Gary Lewi is a public relations gun-for-hire with spin to spare. Television personality Kathie Lee Gifford reportedly turned to him to handle her sweatshop scandal. The Catholic Diocese of Rockville Center hired him during the height of the priestly pedophilia charges that rocked the church two years ago. When the Long Island Press compiled its list of the "50 Most Powerful Long Islanders," it put Lewi at 14 -- two places ahead of Bill O'Reilly.

So it was perhaps a sign that Tom DeLay's critics were making headway when Lewi popped up in a new role: spokesman for Celebrations for Children.

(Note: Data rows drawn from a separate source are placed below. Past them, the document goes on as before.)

(* ===== verification/Dlr.v ===== *)
(** * Message ids and receipt dates ([internal/smsc/session.go], [dlr.go])

    The two strings the simulator mints deterministically: the message id of a
    submit and the dates of its delivery receipt. *)

From S2P Require Import Prelude.
From S2P Require Import SmppReceipt.
From S2P Require Import Scenario.

(** ** Decimal formatting ([%d] and [%04d]) *)

Definition digit_char (d : Z) : Ascii.ascii := Ascii.ascii_of_N (Z.to_N (48 + d)).

(** Twenty digits are enough for a 64-bit word. *)
Fixpoint dec_loop (fuel : nat) (v : Z) (acc : string) : string :=
  match fuel with
  | O => acc
  | S fuel' =>
      let acc := String (digit_char (v mod 10)) acc in
      if v / 10 =? 0 then acc else dec_loop fuel' (v / 10) acc
  end.

Definition FormatInt (v : Z) : string := dec_loop 20 v "".

Fixpoint zeros (n : nat) (s : string) : string :=
  match n with O => s | S n => String (digit_char 0) (zeros n s) end.

Definition pad_left (width : nat) (s : string) : string := zeros (width - String.length s) s.

(** [fmt.Sprintf("%d-%04d", id, clock)]. *)
Definition messageID (id clock : Z) : string :=
  FormatInt id +:+ "-" +:+ pad_left 4 (FormatInt clock).

(** Reading a number back: the digits up to the first other character. *)
Definition char_digit (c : Ascii.ascii) : option Z :=
  let n := Z.of_N (Ascii.N_of_ascii c) in
  if (48 <=? n) && (n <=? 57) then Some (n - 48) else None.

Fixpoint parse_dec (acc : Z) (s : string) : Z * string :=
  match s with
  | String c s' =>
      match char_digit c with Some d => parse_dec (10 * acc + d) s' | None => (acc, s) end
  | EmptyString => (acc, EmptyString)
  end.

Lemma char_digit_char d : 0 <= d < 10 -> char_digit (digit_char d) = Some d.
Proof.
  intros Hd. unfold char_digit, digit_char. rewrite Ascii.N_ascii_embedding by lia.
  rewrite Z2N.id by lia.
  replace ((48 <=? 48 + d) && (48 + d <=? 57)) with true
    by (symmetry; apply andb_true_iff; split; apply Z.leb_le; lia).
  f_equal. lia.
Qed.

Lemma parse_dec_loop fuel v acc :
  0 <= v < 10 ^ Z.of_nat fuel -> (0 < fuel)%nat ->
  parse_dec 0 (dec_loop fuel v acc) = parse_dec v acc.
Proof.
  revert v acc. induction fuel as [|fuel IH]; intros v acc Hv Hf; [lia|].
  cbn [dec_loop]. pose proof (Z.mod_pos_bound v 10 ltac:(lia)) as Hm.
  pose proof (Z.div_mod v 10 ltac:(lia)) as Hdm.
  destruct (Z.eqb_spec (v / 10) 0) as [H0|H0].
  - cbn [parse_dec]. rewrite char_digit_char by lia. f_equal. lia.
  - rewrite Nat2Z.inj_succ, Z.pow_succ_r in Hv by lia.
    rewrite IH.
    + cbn [parse_dec]. rewrite char_digit_char by lia. f_equal. lia.
    + split; [apply Z.div_pos; lia | apply Z.div_lt_upper_bound; lia].
    + destruct fuel; [|lia]. change (10 * 10 ^ Z.of_nat 0) with 10 in Hv. lia.
Qed.

Lemma parse_FormatInt v s : is_u64 v -> parse_dec 0 (FormatInt v +:+ s) = parse_dec v s.
Proof.
  intros Hv. unfold FormatInt.
  assert (forall fuel w acc, dec_loop fuel w acc +:+ s = dec_loop fuel w (acc +:+ s)) as Happ.
  { induction fuel as [|fuel IH]; intros w acc; [done|]. cbn [dec_loop].
    destruct (_ =? 0); [done|]. by rewrite IH. }
  rewrite Happ. apply parse_dec_loop; [|lia]. unfold is_u64 in Hv. change (10 ^ Z.of_nat 20) with (10 ^ 20). lia.
Qed.

Lemma parse_zeros n s : parse_dec 0 (zeros n s) = parse_dec 0 s.
Proof. induction n as [|n IH]; [done|]. cbn [zeros parse_dec]. exact IH. Qed.

Lemma string_app_nil_r (s : string) : s +:+ "" = s.
Proof. induction s as [|c s IH]; [done|]. change (String c (s +:+ "") = String c s). by rewrite IH. Qed.

(** [messageID] read back. *)
Definition parse_messageID (s : string) : Z * Z :=
  let '(id, rest) := parse_dec 0 s in
  match rest with String _ rest => (id, (parse_dec 0 rest).1) | EmptyString => (id, 0) end.

Lemma parse_messageID_messageID id clock :
  is_u64 id -> is_u64 clock -> parse_messageID (messageID id clock) = (id, clock).
Proof.
  intros Hid Hc. unfold parse_messageID, messageID. rewrite parse_FormatInt by done. simpl.
  unfold pad_left.
  change ((id, (parse_dec 0 (zeros (4 - String.length (FormatInt clock)) (FormatInt clock))).1) = (id, clock)).
  rewrite parse_zeros, <- (string_app_nil_r (FormatInt clock)), parse_FormatInt by done.
  done.
Qed.

(** ** Receipt state *)

Definition dlrWireState (o : DLROutcome) : MessageState * string :=
  match o with
  | DLRDelivered => (StateDelivered, "000")
  | DLRExpired => (StateExpired, "001")
  | DLRFailed => (StateUndeliverable, "001")
  end.

(** ** Receipt dates

    [time.Date(2000, 1, 1).Add(mins).Format("0601021504")], with Go's calendar:
    whole years, then months, are peeled off the day count.  The span keeps the
    year below 2100, so [101] years of fuel suffice. *)

Definition dlrDateSpanMinutes : Z := 100 * 365 * 24 * 60.

Definition leap (y : Z) : bool := (y mod 4 =? 0) && (negb (y mod 100 =? 0) || (y mod 400 =? 0)).

Fixpoint peel_years (fuel : nat) (y d : Z) : Z * Z :=
  match fuel with
  | O => (y, d)
  | S fuel' =>
      let n := if leap y then 366 else 365 in
      if d <? n then (y, d) else peel_years fuel' (y + 1) (d - n)
  end.

Fixpoint peel_months (lengths : list Z) (m d : Z) : Z * Z :=
  match lengths with
  | [] => (m, d)
  | n :: lengths => if d <? n then (m, d) else peel_months lengths (m + 1) (d - n)
  end.

(** Year, month and day of the [d]-th day after January 1, 2000. *)
Definition civil (d : Z) : Z * Z * Z :=
  let '(y, d) := peel_years 101 2000 d in
  let '(m, d) :=
    peel_months [31; if leap y then 29 else 28; 31; 30; 31; 30; 31; 31; 30; 31; 30; 31] 1 d in
  (y, m, d + 1).

Definition two_digits (v : Z) : string :=
  String (digit_char (v / 10 mod 10)) (String (digit_char (v mod 10)) "").

Definition dlrDate (tick : Z) : string :=
  let mins := tick mod dlrDateSpanMinutes in
  let '(y, m, d) := civil (mins / 1440) in
  two_digits (y mod 100) +:+ two_digits m +:+ two_digits d +:+
  two_digits (mins mod 1440 / 60) +:+ two_digits (mins mod 60).

(** The date as the number YYMMDD. *)
Definition date_number (d : Z) : Z :=
  let '(y, m, d) := civil d in (y mod 100) * 10000 + m * 100 + d.

Definition spanDays : Z := 100 * 365.

(** The calendar order: peeling is monotone lexicographically, and stays in range. *)
Definition lex (p q : Z * Z) : Prop := p.1 < q.1 \/ (p.1 = q.1 /\ p.2 < q.2).

Lemma year_length y : 365 <= (if leap y then 366 else 365) <= 366.
Proof. destruct (leap y); lia. Qed.

Lemma peel_years_ge fuel y d : y <= (peel_years fuel y d).1.
Proof.
  revert y d. induction fuel as [|fuel IH]; intros y d; cbn [peel_years]; [simpl; lia|].
  set (n := if leap y then 366 else 365). destruct (d <? n); [simpl; lia|].
  specialize (IH (y + 1) (d - n)). lia.
Qed.

Lemma peel_years_range fuel k y d :
  (k <= fuel)%nat -> 0 <= d < 365 * Z.of_nat k ->
  (peel_years fuel y d).1 < y + Z.of_nat k /\
  0 <= (peel_years fuel y d).2 < (if leap (peel_years fuel y d).1 then 366 else 365).
Proof.
  revert k y d. induction fuel as [|fuel IH]; intros k y d Hk Hd; [lia|]. cbn [peel_years].
  pose proof (year_length y) as Hn. destruct k as [|k]; [lia|].
  destruct (Z.ltb_spec d (if leap y then 366 else 365)) as [Hlt|Hge]; [simpl; lia|].
  specialize (IH k (y + 1) (d - (if leap y then 366 else 365)) ltac:(lia) ltac:(lia)). lia.
Qed.

Lemma peel_years_lex fuel y d d' :
  d < d' -> lex (peel_years fuel y d) (peel_years fuel y d').
Proof.
  revert y d d'. induction fuel as [|fuel IH]; intros y d d' Hd; cbn [peel_years]; [right; simpl; lia|].
  set (n := if leap y then 366 else 365).
  destruct (Z.ltb_spec d n), (Z.ltb_spec d' n); [right; simpl; lia | | lia | apply IH; lia].
  left. pose proof (peel_years_ge fuel (y + 1) (d' - n)). simpl. lia.
Qed.

Lemma peel_months_ge ls m d : m <= (peel_months ls m d).1.
Proof.
  revert m d. induction ls as [|n ls IH]; intros m d; cbn [peel_months]; [simpl; lia|].
  destruct (d <? n); [simpl; lia|]. specialize (IH (m + 1) (d - n)). lia.
Qed.

Lemma peel_months_range ls m d :
  Forall (fun n => n <= 31) ls -> 0 <= d < foldr Z.add 0 ls ->
  (peel_months ls m d).1 < m + Z.of_nat (length ls) /\ 0 <= (peel_months ls m d).2 < 31.
Proof.
  intros Hls. revert m d. induction Hls as [|n ls Hn Hls IH]; intros m d Hd; cbn [foldr] in Hd; [lia|].
  cbn [peel_months length]. destruct (Z.ltb_spec d n); [simpl; lia|].
  specialize (IH (m + 1) (d - n) ltac:(lia)). lia.
Qed.

Lemma peel_months_lex ls m d d' :
  d < d' -> lex (peel_months ls m d) (peel_months ls m d').
Proof.
  revert m d d'. induction ls as [|n ls IH]; intros m d d' Hd; cbn [peel_months]; [right; simpl; lia|].
  destruct (Z.ltb_spec d n), (Z.ltb_spec d' n); [right; simpl; lia | | lia | apply IH; lia].
  left. pose proof (peel_months_ge ls (m + 1) (d' - n)). simpl. lia.
Qed.

Definition month_lengths (y : Z) : list Z :=
  [31; if leap y then 29 else 28; 31; 30; 31; 30; 31; 31; 30; 31; 30; 31].

Lemma civil_eq d :
  civil d = (let yd := peel_years 101 2000 d in
             let md := peel_months (month_lengths yd.1) 1 yd.2 in (yd.1, md.1, md.2 + 1)).
Proof.
  unfold civil. destruct (peel_years 101 2000 d) as [y d1]. cbn [fst snd].
  change [31; if leap y then 29 else 28; 31; 30; 31; 30; 31; 31; 30; 31; 30; 31] with (month_lengths y).
  by destruct (peel_months (month_lengths y) 1 d1).
Qed.

Lemma civil_range d :
  0 <= d < spanDays ->
  2000 <= (civil d).1.1 < 2100 /\ 1 <= (civil d).1.2 <= 12 /\ 1 <= (civil d).2 <= 31.
Proof.
  intros Hd. rewrite civil_eq. cbn [fst snd].
  pose proof (peel_years_ge 101 2000 d) as Hge.
  destruct (peel_years_range 101 100 2000 d) as [Hy Hd1]; [lia | unfold spanDays in Hd; lia|].
  destruct (peel_years 101 2000 d) as [y d1]. cbn [fst snd] in *.
  pose proof (peel_months_ge (month_lengths y) 1 d1).
  destruct (peel_months_range (month_lengths y) 1 d1) as [Hm Hdd].
  - unfold month_lengths. destruct (leap y); repeat constructor; lia.
  - unfold month_lengths. destruct (leap y); simpl; lia.
  - change (Z.of_nat (length (month_lengths y))) with 12 in Hm. lia.
Qed.

Lemma date_number_eq d :
  date_number d = (civil d).1.1 mod 100 * 10000 + (civil d).1.2 * 100 + (civil d).2.
Proof. unfold date_number. by destruct (civil d) as [[y m] dd]. Qed.

Lemma date_number_mono d d' : 0 <= d < d' -> d' < spanDays -> date_number d < date_number d'.
Proof.
  intros Hd Hd'. rewrite !date_number_eq.
  pose proof (civil_range d ltac:(lia)) as (Hy & Hm & Hdd).
  pose proof (civil_range d' ltac:(lia)) as (Hy' & Hm' & Hdd').
  rewrite <- (Zmod_unique (civil d).1.1 100 20 ((civil d).1.1 - 2000)) by lia.
  rewrite <- (Zmod_unique (civil d').1.1 100 20 ((civil d').1.1 - 2000)) by lia.
  assert ((civil d).1.1 < (civil d').1.1 \/
          ((civil d).1.1 = (civil d').1.1 /\ lex ((civil d).1.2, (civil d).2) ((civil d').1.2, (civil d').2))) as Hlex.
  { rewrite !civil_eq. cbn [fst snd].
    pose proof (peel_years_lex 101 2000 d d' ltac:(lia)) as Hlex.
    destruct (peel_years 101 2000 d) as [y e], (peel_years 101 2000 d') as [y' e']. cbn [fst snd].
    destruct Hlex as [Hlt|[Heq Hlt]]; [by left|]. cbn [fst snd] in *. subst y'. right. split; [done|].
    pose proof (peel_months_lex (month_lengths y) 1 e e' Hlt) as Hlex.
    destruct (peel_months (month_lengths y) 1 e), (peel_months (month_lengths y) 1 e').
    destruct Hlex as [?|[? ?]]; [left | right]; cbn [fst snd] in *; lia. }
  destruct Hlex as [?|[? [?|[? ?]]]]; cbn [fst snd] in *; lia.
Qed.

Lemma parse_two_digits acc v s :
  0 <= v < 100 -> parse_dec acc (two_digits v +:+ s) = parse_dec (100 * acc + v) s.
Proof.
  intros Hv. unfold two_digits.
  pose proof (Z.mod_pos_bound v 10 ltac:(lia)). pose proof (Z.div_mod v 10 ltac:(lia)).
  assert (v / 10 mod 10 = v / 10) as -> by (apply Z.mod_small; lia).
  change (parse_dec acc (String (digit_char (v / 10)) (String (digit_char (v mod 10)) s)) =
          parse_dec (100 * acc + v) s).
  cbn [parse_dec]. rewrite !char_digit_char by lia. f_equal. lia.
Qed.

(** The date string as a number, YYMMDDhhmm. *)
Lemma parse_dlrDate t :
  0 <= t -> parse_dec 0 (dlrDate t) =
  (let mins := t mod dlrDateSpanMinutes in
   date_number (mins / 1440) * 10000 + mins mod 1440 / 60 * 100 + mins mod 60, "").
Proof.
  intros Ht. unfold dlrDate. set (mins := t mod dlrDateSpanMinutes).
  assert (0 <= mins < dlrDateSpanMinutes) as Hm by (by apply Z.mod_pos_bound).
  assert (0 <= mins / 1440 < spanDays) as Hd.
  { unfold dlrDateSpanMinutes, spanDays in *. split; [apply Z.div_pos; lia | apply Z.div_lt_upper_bound; lia]. }
  pose proof (civil_range _ Hd) as Hc. rewrite date_number_eq.
  destruct (civil (mins / 1440)) as [[y m] dd]. cbn [fst snd] in *. destruct Hc as (Hy & Hmo & Hdd).
  pose proof (Z.mod_pos_bound y 100 ltac:(lia)). pose proof (Z.mod_pos_bound mins 60 ltac:(lia)).
  pose proof (Z.mod_pos_bound mins 1440 ltac:(lia)).
  assert (0 <= mins mod 1440 / 60 < 24).
  { split; [apply Z.div_pos; lia | apply Z.div_lt_upper_bound; lia]. }
  rewrite !parse_two_digits by lia. rewrite <- (string_app_nil_r (two_digits (mins mod 60))).
  rewrite parse_two_digits by lia. cbn [parse_dec]. f_equal. lia.
Qed.

Lemma mins_order mins mins' :
  0 <= mins < mins' -> mins' < dlrDateSpanMinutes ->
  date_number (mins / 1440) * 10000 + mins mod 1440 / 60 * 100 + mins mod 60 <
  date_number (mins' / 1440) * 10000 + mins' mod 1440 / 60 * 100 + mins' mod 60.
Proof.
  intros Hm Hm'. unfold dlrDateSpanMinutes in Hm'.
  assert (forall x, x mod 60 = x mod 1440 - 60 * (x mod 1440 / 60)) as H60.
  { intros x. rewrite <- Z.mod_eq by lia. symmetry. apply Z.mod_mod_divide. by exists 24. }
  rewrite (H60 mins), (H60 mins').
  pose proof (Z.div_mod mins 1440 ltac:(lia)). pose proof (Z.div_mod mins' 1440 ltac:(lia)).
  pose proof (Z.mod_pos_bound mins 1440 ltac:(lia)). pose proof (Z.mod_pos_bound mins' 1440 ltac:(lia)).
  pose proof (Z.div_mod (mins mod 1440) 60 ltac:(lia)).
  pose proof (Z.div_mod (mins' mod 1440) 60 ltac:(lia)).
  pose proof (Z.mod_pos_bound (mins mod 1440) 60 ltac:(lia)).
  pose proof (Z.mod_pos_bound (mins' mod 1440) 60 ltac:(lia)).
  assert (0 <= mins / 1440 <= mins' / 1440) as Hd.
  { split; [apply Z.div_pos; lia | apply Z.div_le_mono; lia]. }
  assert (mins' / 1440 < spanDays) by (apply Z.div_lt_upper_bound; unfold spanDays; lia).
  destruct (decide (mins / 1440 = mins' / 1440)) as [Heq|Hne].
  - rewrite Heq in *. lia.
  - pose proof (date_number_mono (mins / 1440) (mins' / 1440) ltac:(lia) ltac:(lia)). lia.
Qed.

(** Minted ids and dates are unambiguous.  A message id read back gives the
    bind ordinal and the tick it was minted from, so two submits of a virtual
    SMSC never share one; and receipt dates are ten digits that increase strictly
    with the tick over the whole span of about a hundred years. *)
Theorem minted_strings id clock t t' :
  is_u64 id -> is_u64 clock -> 0 <= t < t' -> t' < dlrDateSpanMinutes ->
  parse_messageID (messageID id clock) = (id, clock) /\
  String.length (dlrDate t) = 10%nat /\
  (parse_dec 0 (dlrDate t)).2 = "" /\
  (parse_dec 0 (dlrDate t)).1 < (parse_dec 0 (dlrDate t')).1.
Proof.
  intros Hid Hc Ht Ht'. split; [by apply parse_messageID_messageID|]. split.
  { unfold dlrDate. by destruct (civil _) as [[y m] d]. }
  rewrite !parse_dlrDate by lia. split; [done|]. cbn [fst].
  rewrite (Z.mod_small t dlrDateSpanMinutes), (Z.mod_small t' dlrDateSpanMinutes) by lia. by apply mins_order.
Qed.

Lemma minted_strings_witness :
  messageID 3 41 = "3-0041" /\ dlrDate 0 = "0001010000" /\ dlrDate 90000 = "0003031200" /\
  (parse_dec 0 (dlrDate 0)).1 < (parse_dec 0 (dlrDate 90000)).1.
Proof.
  split; [vm_compute; reflexivity|]. split; [vm_compute; reflexivity|]. split; [vm_compute; reflexivity|].
  refine (proj2 (proj2 (proj2 (minted_strings 3 41 0 90000 _ _ _ _)))); by_decide || (vm_compute; done) || lia.
Defined.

It hasn't been an easy eight months for DeLay. Travis County District Attorney Ronnie Earle has been investigating allegations of campaign financing violations against the DeLay-backed Texans for a Republican Majority.

At the same time, the congressman has been hammered over the Celebrations for Children plan. And though the group applied for tax-exempt status months ago, it has yet to hear from the IRS, Lewi says -- not great news for a charity created specifically to host events this August.

In April, Lewi insisted the plans were still good to go. There was nothing to worry about, he promised the Houston Press. Upscale donors could see the partisan attacks for what they were, he suggested, with the smoothness that once rehabilitated Kathie Lee.

"There's a recognition on the part of these potential donors that this criticism is coming from partisan critics. It has nothing to do with this charity, and everything to do with political posturing."

One month later, the group abruptly pulled its plans. The reason, according to Lewi: New York City at the time of the convention was just "too expensive."


While the battle over Celebrations for Children raged toward an abrupt halt in Washington, the Oaks at Rio Bend geared up in Richmond to start construction -- finally.

Gow, the administrative director, won't say how close the organization is to the $10 million it needs for its first phase. The group reportedly had $6 million at groundbreaking, but there's been no detailed progress report since. Gow says only that fund-raising is coming along nicely, though there's still more work to be done.

In that vein, she adds, the campus is selling sponsorships. For $550,000, you can put your name on one of the eight homes for foster kids. A street named for you costs just $200,000; the picnic area is a bargain at $35,000.

The Fort Bend Junior Service League already has signed up for one of the eight houses, Gow says. Corporations, civic groups and individuals now have their chance to step up to the plate.

In a way, that should mollify some of DeLay's critics. They'd argued that it wasn't right for donors to give to the congressman's group without disclosure. But when it comes to revealing those givers' largesse, a street sign should do nicely.